**Prompt:** Below are some entries. Copy each line in them that holds "apply".

**Extracted records:**
Lemma enforce_body_ok c w lease stream entries b body entries' :
  buffer_ok Request.BODY_CAP b -> (lease = true -> used b <= 8192) ->
  enforce_body c w lease entries stream b = (Ok body, entries') ->
  exists chunks, stream = (fun x : Z * list Z => (x.1, Ok x.2)) <$> chunks /\
    body = as_ref b ++ concat chunks.*2 /\ len body <= Request.BODY_CAP /\
    (lease = true -> len body <= 8192) /\
    all_granted c entries ((fun '(at_, chunk) => (w, at_, ChargeBytes (len chunk))) <$> chunks) /\
    entries' = after c entries ((fun '(at_, chunk) => (w, at_, ChargeBytes (len chunk))) <$> chunks).
Proof.
  revert entries b. induction stream as [|[at_ [chunk|e]] stream IH]; intros entries b Hb Hl; cbn [enforce_body].
  - intros [= <- <-]. exists []. cbn. rewrite app_nil_r. pose proof (as_ref_len _ _ Hb).
    pose proof (bo_used _ _ Hb). pose proof (bo_cap _ _ Hb). split_and!; try done; try lia. intros; rewrite H; auto.
  - destruct (charge_status _ _ _ _ _) as [[u|e] e1] eqn:E; [|done].
    apply charge_status_Ok in E as (Hg & -> & _). rewrite (as_ref_len _ _ Hb).
    destruct (lease && _) eqn:El; [done|]. unfold Request.append, Request.request_body_next_len.
    destruct ((used b + len chunk <=? usize_max) && _) eqn:Ec; [|done].
    rewrite andb_true_iff, !Z.leb_le in Ec. destruct Ec as [_ Ec].
    pose proof (append_required_ok _ b chunk Hb Ec) as Ha. destruct (append_required _ _ _ _) as [b' f].
    destruct Ha as (Hb' & Hr & Hu & _). intros H. apply IH in H; [|done|].
    + destruct H as (cs & -> & -> & H1 & H2 & H3 & H4). exists ((at_, chunk) :: cs). cbn.
      rewrite Hr, <- app_assoc in *. by split_and!.
    + intros ->. cbn in El. apply Z.ltb_ge in El. specialize (Hl eq_refl). pose proof (len_nonneg chunk). lia.
  - done.
Qed.

(** admitted requests are bounded and paid for.  When the budget lets a
    worker's request through, its body is the concatenation of the chunks
    received, at most [BODY_CAP] bytes, at most 8 KiB for a lease request; and
    the request, the lease and every chunk were charged to the worker and
    granted, before the chunk was copied. *)
Theorem enforced_requests_are_paid c entries w lease now lease_now stream body entries' :
  enforce c entries w lease now lease_now stream = (Ok body, entries') ->
  exists chunks, stream = (fun x : Z * list Z => (x.1, Ok x.2)) <$> chunks /\
    body = concat chunks.*2 /\ len body <= Request.BODY_CAP /\ (lease = true -> len body <= 8192) /\
    all_granted c entries (request_charges w lease now lease_now chunks) /\
    entries' = after c entries (request_charges w lease now lease_now chunks).
Proof.
  unfold enforce. destruct (charge_status _ _ _ _ ChargeRequest) as [[u|e] e1] eqn:E; [|done].
  apply charge_status_Ok in E as (Hg & -> & _).
  destruct (if lease then charge_status _ _ _ _ _ else _) as [[u'|e] e2] eqn:E2; [|done].
  intros (cs & -> & -> & H1 & H2 & H3 & ->)%enforce_body_ok; [|by apply empty_buffer_ok|by cbn].
  exists cs. split_and!; try done; destruct lease; cbn;
    [apply charge_status_Ok in E2 as (Hg2 & -> & _)|injection E2 as _ <-|
     apply charge_status_Ok in E2 as (Hg2 & -> & _)|injection E2 as _ <-]; done.
Qed.

Lemma enforced_requests_are_paid_witness :
  exists entries', enforce worker_budget_default ∅ 1 true 5 5 [(5, Ok [123]); (6, Ok [125])] = (Ok [123; 125], entries') /\
  exists chunks, [123; 125] = concat chunks.*2 /\
    all_granted worker_budget_default ∅ (request_charges 1 true 5 5 chunks).
Proof.
  destruct (enforce worker_budget_default ∅ 1 true 5 5 [(5, Ok [123]); (6, Ok [125])]) as [r entries'] eqn:E.
  assert (r = Ok [123; 125]) as -> by
    (change r with (r, entries').1; rewrite <- E; vm_compute; reflexivity).
  exists entries'. split; [reflexivity|].
  destruct (enforced_requests_are_paid worker_budget_default ∅ 1 true 5 5 _ _ _ E) as (cs & _ & Hb & _ & _ & Hg & _).
  exists cs. split; [exact Hb|exact Hg].
Defined.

**Answer to the exercise:**
    apply charge_status_Ok in E as (Hg & -> & _). rewrite (as_ref_len _ _ Hb).
    destruct Ha as (Hb' & Hr & Hu & _). intros H. apply IH in H; [|done|].
    + intros ->. cbn in El. apply Z.ltb_ge in El. specialize (Hl eq_refl). pose proof (len_nonneg chunk). lia.
  apply charge_status_Ok in E as (Hg & -> & _).
  intros (cs & -> & -> & H1 & H2 & H3 & ->)%enforce_body_ok; [|by apply empty_buffer_ok|by cbn].
    [apply charge_status_Ok in E2 as (Hg2 & -> & _)|injection E2 as _ <-|
     apply charge_status_Ok in E2 as (Hg2 & -> & _)|injection E2 as _ <-]; done.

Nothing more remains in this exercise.